Everything from the line containing "Lemma end_complete_safe session" through the end of the entries should be output exactly; nothing before it is wanted.

::: Listed records :::

(** After the checks passed. *)
Lemma end_complete_safe session id (task : TaskSpec) msg s :
  posting session id s ->
  wp (_complete_task id (ts_name task) (Some msg) None 0%Z 0%Z ;;
      transition cfg id COMPLETED ;;
      smod (fun s => s .[_active_tasks ::= delete session]) ;;
      match ts_on_success task with
      | Some callable => mcatch (call_on_success callable task id) (fun _ => mret tt)
      | None => mret tt
      end ;;
      mret (TaskCompleted id)) (fun _ => safe b) (fun _ => safe b) s.
Proof.
  intros [[Hok Ha] Hst Hact Hid Hdone].
  apply wp_bind, wp_complete_task. intros s1 Hm1 Est.
  assert (Hst1 : state_of s1 id = Some COMPLETED).
  { rewrite (moved_state _ _ _ _ _ Hm1). by case_decide. }
  apply wp_bind, (wp_transition b true id POSTCHECKING COMPLETED).
  - rewrite Est. apply Hok.
  - done.
  - rewrite Est, Hid. by eexists.
  - intros Hb k x Hne. rewrite (moved_state _ _ _ _ _ Hm1), Est. case_decide; [done|]. by apply Ha.
  - intros _. by rewrite Est.
  - intros w' Hinv Hk Hid' Ha'. apply wp_bind, wp_mmod.
    assert (Hs : safe b (s1 .[store := w'] .[sc ::= fun x => x .[_active_tasks ::= delete session]])).
    { split.
      - rewrite Est in Hk. by eapply (tables_ok_complete s (s1 .[store := w']) session id POSTCHECKING).
      - intros Hb k x. by apply Ha'. }
    apply wp_bind. destruct (ts_on_success task) as [callable|]; [|by apply wp_ret, wp_ret].
    apply wp_catch, (wp_considerate b); [apply Hcallback|done| |].
    + intros u s' Hs' _. by apply wp_ret.
    + intros e s' Hs'. by apply wp_ret, wp_ret.
  - done.
Qed.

:::

- Exercise solution:
Lemma end_complete_safe session id (task : TaskSpec) msg s :
  posting session id s ->
  wp (_complete_task id (ts_name task) (Some msg) None 0%Z 0%Z ;;
      transition cfg id COMPLETED ;;
      smod (fun s => s .[_active_tasks ::= delete session]) ;;
      match ts_on_success task with
      | Some callable => mcatch (call_on_success callable task id) (fun _ => mret tt)
      | None => mret tt
      end ;;
      mret (TaskCompleted id)) (fun _ => safe b) (fun _ => safe b) s.
Proof.
  intros [[Hok Ha] Hst Hact Hid Hdone].
  apply wp_bind, wp_complete_task. intros s1 Hm1 Est.
  assert (Hst1 : state_of s1 id = Some COMPLETED).
  { rewrite (moved_state _ _ _ _ _ Hm1). by case_decide. }
  apply wp_bind, (wp_transition b true id POSTCHECKING COMPLETED).
  - rewrite Est. apply Hok.
  - done.
  - rewrite Est, Hid. by eexists.
  - intros Hb k x Hne. rewrite (moved_state _ _ _ _ _ Hm1), Est. case_decide; [done|]. by apply Ha.
  - intros _. by rewrite Est.
  - intros w' Hinv Hk Hid' Ha'. apply wp_bind, wp_mmod.
    assert (Hs : safe b (s1 .[store := w'] .[sc ::= fun x => x .[_active_tasks ::= delete session]])).
    { split.
      - rewrite Est in Hk. by eapply (tables_ok_complete s (s1 .[store := w']) session id POSTCHECKING).
      - intros Hb k x. by apply Ha'. }
    apply wp_bind. destruct (ts_on_success task) as [callable|]; [|by apply wp_ret, wp_ret].
    apply wp_catch, (wp_considerate b); [apply Hcallback|done| |].
    + intros u s' Hs' _. by apply wp_ret.
    + intros e s' Hs'. by apply wp_ret, wp_ret.
  - done.
Qed.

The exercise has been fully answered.